━━ EXERCISE DATA ━━

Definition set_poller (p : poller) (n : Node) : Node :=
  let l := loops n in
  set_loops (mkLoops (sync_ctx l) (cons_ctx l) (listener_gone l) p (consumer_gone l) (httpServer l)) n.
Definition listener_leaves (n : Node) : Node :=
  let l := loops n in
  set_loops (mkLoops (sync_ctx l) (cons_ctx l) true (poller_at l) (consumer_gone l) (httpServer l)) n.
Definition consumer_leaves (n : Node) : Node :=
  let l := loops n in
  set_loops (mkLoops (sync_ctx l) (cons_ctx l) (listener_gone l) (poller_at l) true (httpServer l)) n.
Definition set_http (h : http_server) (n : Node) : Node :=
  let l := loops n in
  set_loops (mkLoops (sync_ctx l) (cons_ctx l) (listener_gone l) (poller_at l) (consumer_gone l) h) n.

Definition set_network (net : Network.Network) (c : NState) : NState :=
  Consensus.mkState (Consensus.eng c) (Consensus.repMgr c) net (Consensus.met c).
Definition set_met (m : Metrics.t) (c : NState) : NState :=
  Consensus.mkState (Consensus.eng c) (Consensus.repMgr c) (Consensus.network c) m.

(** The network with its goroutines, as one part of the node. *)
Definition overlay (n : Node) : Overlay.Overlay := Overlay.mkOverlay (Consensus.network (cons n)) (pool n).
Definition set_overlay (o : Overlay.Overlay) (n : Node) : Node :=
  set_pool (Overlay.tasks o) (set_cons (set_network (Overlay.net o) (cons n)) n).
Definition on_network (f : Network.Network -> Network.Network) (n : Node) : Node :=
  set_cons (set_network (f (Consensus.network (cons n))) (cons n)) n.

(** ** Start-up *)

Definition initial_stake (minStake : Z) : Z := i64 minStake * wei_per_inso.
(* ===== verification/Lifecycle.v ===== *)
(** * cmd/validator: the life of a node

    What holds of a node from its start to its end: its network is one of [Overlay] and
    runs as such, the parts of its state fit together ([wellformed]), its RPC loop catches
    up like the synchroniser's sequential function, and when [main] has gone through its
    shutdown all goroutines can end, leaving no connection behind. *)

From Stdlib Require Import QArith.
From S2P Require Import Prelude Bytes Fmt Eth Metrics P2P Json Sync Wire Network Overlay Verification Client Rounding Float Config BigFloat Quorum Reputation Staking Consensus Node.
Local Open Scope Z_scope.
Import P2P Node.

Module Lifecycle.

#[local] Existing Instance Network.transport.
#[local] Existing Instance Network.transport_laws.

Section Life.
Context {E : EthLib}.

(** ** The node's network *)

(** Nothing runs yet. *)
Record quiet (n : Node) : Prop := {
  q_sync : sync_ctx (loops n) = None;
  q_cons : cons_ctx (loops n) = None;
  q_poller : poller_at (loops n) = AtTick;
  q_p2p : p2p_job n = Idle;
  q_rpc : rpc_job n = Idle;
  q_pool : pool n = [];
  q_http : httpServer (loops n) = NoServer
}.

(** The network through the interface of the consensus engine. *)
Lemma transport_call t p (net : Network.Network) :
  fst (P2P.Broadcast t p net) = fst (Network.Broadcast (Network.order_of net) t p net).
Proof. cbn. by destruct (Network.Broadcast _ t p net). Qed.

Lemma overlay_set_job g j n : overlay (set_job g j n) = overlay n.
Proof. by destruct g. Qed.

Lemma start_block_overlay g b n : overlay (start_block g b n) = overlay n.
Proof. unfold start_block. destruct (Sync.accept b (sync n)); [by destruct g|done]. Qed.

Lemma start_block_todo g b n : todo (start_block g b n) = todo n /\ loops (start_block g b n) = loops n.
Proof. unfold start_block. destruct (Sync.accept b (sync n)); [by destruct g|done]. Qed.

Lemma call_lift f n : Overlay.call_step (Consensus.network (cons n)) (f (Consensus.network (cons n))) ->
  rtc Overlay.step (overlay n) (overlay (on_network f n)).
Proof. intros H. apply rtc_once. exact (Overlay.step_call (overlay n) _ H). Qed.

━━━
━━ EXERCISE DATA ━━

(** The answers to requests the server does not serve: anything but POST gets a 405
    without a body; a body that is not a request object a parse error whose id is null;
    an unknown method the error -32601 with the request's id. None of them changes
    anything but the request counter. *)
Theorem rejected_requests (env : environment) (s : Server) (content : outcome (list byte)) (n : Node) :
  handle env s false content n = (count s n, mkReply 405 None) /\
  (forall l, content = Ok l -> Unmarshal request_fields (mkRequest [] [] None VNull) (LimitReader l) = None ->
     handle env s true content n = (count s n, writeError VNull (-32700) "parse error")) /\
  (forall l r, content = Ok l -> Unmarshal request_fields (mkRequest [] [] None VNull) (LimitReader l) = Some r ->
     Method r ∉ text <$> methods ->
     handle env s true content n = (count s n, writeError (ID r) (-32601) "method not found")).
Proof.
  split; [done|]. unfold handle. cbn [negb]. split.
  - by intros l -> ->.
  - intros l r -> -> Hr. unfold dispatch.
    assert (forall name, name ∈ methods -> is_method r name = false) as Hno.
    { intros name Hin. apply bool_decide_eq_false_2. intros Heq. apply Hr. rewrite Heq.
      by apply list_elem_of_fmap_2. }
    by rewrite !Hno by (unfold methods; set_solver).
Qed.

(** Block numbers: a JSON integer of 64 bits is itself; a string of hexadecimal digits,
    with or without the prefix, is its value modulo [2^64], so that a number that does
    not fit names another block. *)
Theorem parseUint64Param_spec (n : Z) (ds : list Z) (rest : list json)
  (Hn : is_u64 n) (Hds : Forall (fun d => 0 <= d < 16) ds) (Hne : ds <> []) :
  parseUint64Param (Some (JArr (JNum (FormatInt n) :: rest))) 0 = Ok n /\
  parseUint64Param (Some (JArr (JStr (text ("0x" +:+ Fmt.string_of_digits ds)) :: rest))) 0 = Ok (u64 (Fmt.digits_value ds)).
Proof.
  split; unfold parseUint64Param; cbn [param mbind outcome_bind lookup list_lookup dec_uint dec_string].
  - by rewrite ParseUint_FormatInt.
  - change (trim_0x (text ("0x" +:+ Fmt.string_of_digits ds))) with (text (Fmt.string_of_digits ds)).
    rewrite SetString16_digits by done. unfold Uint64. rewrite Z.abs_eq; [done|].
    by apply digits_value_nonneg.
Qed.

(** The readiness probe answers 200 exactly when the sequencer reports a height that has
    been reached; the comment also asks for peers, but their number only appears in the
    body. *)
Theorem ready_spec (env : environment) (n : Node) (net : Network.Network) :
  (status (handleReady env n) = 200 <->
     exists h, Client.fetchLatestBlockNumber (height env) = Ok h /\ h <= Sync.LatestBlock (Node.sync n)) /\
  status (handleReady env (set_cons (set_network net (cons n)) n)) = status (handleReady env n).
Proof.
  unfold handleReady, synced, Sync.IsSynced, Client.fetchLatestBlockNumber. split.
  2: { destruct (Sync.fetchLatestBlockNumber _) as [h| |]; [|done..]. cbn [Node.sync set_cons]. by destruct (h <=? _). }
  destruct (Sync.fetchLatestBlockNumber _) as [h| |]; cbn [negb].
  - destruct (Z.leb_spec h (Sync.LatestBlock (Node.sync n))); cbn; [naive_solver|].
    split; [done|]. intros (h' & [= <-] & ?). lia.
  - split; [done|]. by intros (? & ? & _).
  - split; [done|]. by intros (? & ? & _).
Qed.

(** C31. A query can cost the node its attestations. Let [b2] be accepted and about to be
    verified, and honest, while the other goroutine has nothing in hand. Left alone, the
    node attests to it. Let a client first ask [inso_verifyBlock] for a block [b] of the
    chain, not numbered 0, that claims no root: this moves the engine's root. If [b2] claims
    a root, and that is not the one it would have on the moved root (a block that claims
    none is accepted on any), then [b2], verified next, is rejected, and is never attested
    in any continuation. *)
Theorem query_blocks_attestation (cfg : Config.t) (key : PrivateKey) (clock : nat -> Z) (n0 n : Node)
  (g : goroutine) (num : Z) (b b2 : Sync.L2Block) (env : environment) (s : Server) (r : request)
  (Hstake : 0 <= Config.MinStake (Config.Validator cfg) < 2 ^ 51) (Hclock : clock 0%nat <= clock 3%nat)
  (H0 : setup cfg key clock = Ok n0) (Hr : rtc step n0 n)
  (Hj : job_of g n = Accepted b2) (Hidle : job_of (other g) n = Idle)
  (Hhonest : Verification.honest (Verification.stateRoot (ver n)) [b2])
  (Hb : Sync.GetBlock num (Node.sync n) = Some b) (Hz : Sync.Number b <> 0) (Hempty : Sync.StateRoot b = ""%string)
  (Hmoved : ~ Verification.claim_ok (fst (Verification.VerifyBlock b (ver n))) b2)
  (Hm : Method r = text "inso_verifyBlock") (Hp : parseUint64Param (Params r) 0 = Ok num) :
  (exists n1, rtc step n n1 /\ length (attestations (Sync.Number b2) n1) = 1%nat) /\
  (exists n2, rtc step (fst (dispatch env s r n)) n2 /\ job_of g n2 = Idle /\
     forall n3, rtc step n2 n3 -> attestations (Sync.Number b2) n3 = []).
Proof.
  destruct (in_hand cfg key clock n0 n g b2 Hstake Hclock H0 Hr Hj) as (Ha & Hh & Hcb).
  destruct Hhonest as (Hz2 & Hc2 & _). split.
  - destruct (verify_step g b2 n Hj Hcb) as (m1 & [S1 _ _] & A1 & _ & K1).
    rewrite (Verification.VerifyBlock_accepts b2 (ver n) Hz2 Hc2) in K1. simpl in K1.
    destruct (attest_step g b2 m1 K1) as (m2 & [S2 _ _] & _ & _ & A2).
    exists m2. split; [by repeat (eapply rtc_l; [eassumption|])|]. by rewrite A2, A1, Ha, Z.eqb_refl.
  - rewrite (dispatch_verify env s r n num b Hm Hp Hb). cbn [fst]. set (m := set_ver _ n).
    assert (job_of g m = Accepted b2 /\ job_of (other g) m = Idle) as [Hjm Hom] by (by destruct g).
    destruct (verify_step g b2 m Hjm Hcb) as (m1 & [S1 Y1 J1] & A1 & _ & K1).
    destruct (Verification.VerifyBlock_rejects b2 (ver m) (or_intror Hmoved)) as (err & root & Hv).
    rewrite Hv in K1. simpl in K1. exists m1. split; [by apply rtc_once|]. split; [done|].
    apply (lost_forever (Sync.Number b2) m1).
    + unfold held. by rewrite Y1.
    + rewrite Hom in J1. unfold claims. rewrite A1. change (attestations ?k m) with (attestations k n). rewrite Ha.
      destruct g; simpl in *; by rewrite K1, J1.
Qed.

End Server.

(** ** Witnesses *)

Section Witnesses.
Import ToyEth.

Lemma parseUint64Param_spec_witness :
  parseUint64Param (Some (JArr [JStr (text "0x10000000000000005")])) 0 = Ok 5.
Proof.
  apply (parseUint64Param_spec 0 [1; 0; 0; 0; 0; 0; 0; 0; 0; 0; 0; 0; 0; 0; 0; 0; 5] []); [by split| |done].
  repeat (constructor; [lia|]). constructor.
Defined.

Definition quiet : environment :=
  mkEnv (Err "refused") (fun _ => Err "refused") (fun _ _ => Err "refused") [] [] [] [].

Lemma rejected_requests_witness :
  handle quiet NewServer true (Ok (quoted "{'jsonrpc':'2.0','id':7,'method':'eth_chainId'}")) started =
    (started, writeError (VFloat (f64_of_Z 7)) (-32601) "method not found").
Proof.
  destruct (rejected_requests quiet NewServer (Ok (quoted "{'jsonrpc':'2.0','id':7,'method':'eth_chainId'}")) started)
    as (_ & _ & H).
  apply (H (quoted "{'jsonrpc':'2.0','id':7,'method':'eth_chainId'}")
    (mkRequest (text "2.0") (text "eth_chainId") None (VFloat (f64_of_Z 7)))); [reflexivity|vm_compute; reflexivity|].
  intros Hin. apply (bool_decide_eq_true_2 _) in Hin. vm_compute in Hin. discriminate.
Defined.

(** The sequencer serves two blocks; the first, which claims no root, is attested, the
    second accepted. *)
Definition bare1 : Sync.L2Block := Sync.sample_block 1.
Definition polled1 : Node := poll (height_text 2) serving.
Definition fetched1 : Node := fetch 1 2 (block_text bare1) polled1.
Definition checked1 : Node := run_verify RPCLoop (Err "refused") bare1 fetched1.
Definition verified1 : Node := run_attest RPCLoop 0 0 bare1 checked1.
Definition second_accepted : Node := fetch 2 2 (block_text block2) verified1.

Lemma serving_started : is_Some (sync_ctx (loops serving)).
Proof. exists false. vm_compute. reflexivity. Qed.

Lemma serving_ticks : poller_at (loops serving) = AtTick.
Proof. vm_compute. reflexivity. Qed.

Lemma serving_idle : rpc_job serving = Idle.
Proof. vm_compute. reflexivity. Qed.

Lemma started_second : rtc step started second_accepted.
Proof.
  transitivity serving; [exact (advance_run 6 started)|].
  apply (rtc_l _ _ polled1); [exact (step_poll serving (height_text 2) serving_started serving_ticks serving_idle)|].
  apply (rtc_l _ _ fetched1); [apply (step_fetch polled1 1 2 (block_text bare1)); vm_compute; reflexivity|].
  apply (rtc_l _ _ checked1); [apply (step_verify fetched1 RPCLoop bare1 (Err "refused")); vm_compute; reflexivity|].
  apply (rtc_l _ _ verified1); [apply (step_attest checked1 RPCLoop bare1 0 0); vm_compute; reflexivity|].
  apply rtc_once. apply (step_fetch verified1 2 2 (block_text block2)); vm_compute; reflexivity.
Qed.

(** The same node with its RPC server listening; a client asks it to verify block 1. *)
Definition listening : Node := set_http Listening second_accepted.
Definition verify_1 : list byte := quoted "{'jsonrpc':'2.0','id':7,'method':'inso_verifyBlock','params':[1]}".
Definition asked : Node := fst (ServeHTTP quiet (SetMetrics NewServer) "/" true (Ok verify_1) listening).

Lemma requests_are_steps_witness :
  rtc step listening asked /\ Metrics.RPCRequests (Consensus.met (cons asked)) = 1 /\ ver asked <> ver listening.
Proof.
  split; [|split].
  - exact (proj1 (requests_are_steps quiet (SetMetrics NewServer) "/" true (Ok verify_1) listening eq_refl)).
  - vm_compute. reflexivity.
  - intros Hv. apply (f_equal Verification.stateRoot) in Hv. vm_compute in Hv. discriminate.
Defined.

━━━
━━ EXERCISE DATA ━━

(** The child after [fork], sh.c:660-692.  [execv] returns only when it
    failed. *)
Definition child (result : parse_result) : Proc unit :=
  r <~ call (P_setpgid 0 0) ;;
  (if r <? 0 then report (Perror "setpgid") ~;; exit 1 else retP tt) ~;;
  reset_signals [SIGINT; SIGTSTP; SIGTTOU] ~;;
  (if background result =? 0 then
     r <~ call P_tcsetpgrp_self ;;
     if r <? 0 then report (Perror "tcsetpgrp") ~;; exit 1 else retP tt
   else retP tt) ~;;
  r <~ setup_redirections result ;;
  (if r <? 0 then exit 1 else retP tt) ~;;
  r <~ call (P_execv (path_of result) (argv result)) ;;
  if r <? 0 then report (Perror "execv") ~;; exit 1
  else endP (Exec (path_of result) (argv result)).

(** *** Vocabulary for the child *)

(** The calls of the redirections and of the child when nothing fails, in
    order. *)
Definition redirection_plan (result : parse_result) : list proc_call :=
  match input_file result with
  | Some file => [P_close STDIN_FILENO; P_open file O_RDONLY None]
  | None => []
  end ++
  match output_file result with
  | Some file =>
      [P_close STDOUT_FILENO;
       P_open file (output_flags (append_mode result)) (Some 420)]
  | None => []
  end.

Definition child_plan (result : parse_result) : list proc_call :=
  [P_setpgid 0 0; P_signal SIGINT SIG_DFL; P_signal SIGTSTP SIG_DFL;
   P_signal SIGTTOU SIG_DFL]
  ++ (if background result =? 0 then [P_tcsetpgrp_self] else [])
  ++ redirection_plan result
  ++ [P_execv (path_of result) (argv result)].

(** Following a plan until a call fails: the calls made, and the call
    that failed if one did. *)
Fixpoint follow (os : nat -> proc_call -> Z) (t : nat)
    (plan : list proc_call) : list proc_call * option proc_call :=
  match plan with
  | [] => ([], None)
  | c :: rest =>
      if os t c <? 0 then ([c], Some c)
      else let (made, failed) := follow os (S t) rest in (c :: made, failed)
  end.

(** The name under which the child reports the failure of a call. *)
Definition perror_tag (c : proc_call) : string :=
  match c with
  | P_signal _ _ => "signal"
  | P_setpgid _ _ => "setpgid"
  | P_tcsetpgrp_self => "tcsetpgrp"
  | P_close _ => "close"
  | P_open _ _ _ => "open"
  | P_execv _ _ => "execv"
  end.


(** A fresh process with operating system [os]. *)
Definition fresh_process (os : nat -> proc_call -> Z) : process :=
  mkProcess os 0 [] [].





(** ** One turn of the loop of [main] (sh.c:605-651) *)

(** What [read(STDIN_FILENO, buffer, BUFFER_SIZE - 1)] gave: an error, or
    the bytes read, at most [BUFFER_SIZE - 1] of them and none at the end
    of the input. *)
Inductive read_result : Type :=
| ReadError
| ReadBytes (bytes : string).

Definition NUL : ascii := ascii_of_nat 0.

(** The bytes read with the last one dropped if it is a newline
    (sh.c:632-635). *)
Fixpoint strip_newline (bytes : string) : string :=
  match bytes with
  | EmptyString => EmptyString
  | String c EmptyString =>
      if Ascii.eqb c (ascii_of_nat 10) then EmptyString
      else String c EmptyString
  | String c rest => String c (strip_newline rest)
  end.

━━━

_HOW TO COMPLETE THIS TASK:_
Send back exactly the lines of the listing above starting at the one with "Definition set_poller (p" and ending at the one with "(** * cmd/validator: the life of a node", inclusive, and no others.

_RESPONSE BOX:_
Definition set_poller (p : poller) (n : Node) : Node :=
  let l := loops n in
  set_loops (mkLoops (sync_ctx l) (cons_ctx l) (listener_gone l) p (consumer_gone l) (httpServer l)) n.
Definition listener_leaves (n : Node) : Node :=
  let l := loops n in
  set_loops (mkLoops (sync_ctx l) (cons_ctx l) true (poller_at l) (consumer_gone l) (httpServer l)) n.
Definition consumer_leaves (n : Node) : Node :=
  let l := loops n in
  set_loops (mkLoops (sync_ctx l) (cons_ctx l) (listener_gone l) (poller_at l) true (httpServer l)) n.
Definition set_http (h : http_server) (n : Node) : Node :=
  let l := loops n in
  set_loops (mkLoops (sync_ctx l) (cons_ctx l) (listener_gone l) (poller_at l) (consumer_gone l) h) n.

Definition set_network (net : Network.Network) (c : NState) : NState :=
  Consensus.mkState (Consensus.eng c) (Consensus.repMgr c) net (Consensus.met c).
Definition set_met (m : Metrics.t) (c : NState) : NState :=
  Consensus.mkState (Consensus.eng c) (Consensus.repMgr c) (Consensus.network c) m.

(** The network with its goroutines, as one part of the node. *)
Definition overlay (n : Node) : Overlay.Overlay := Overlay.mkOverlay (Consensus.network (cons n)) (pool n).
Definition set_overlay (o : Overlay.Overlay) (n : Node) : Node :=
  set_pool (Overlay.tasks o) (set_cons (set_network (Overlay.net o) (cons n)) n).
Definition on_network (f : Network.Network -> Network.Network) (n : Node) : Node :=
  set_cons (set_network (f (Consensus.network (cons n))) (cons n)) n.

(** ** Start-up *)

Definition initial_stake (minStake : Z) : Z := i64 minStake * wei_per_inso.
(* ===== verification/Lifecycle.v ===== *)
(** * cmd/validator: the life of a node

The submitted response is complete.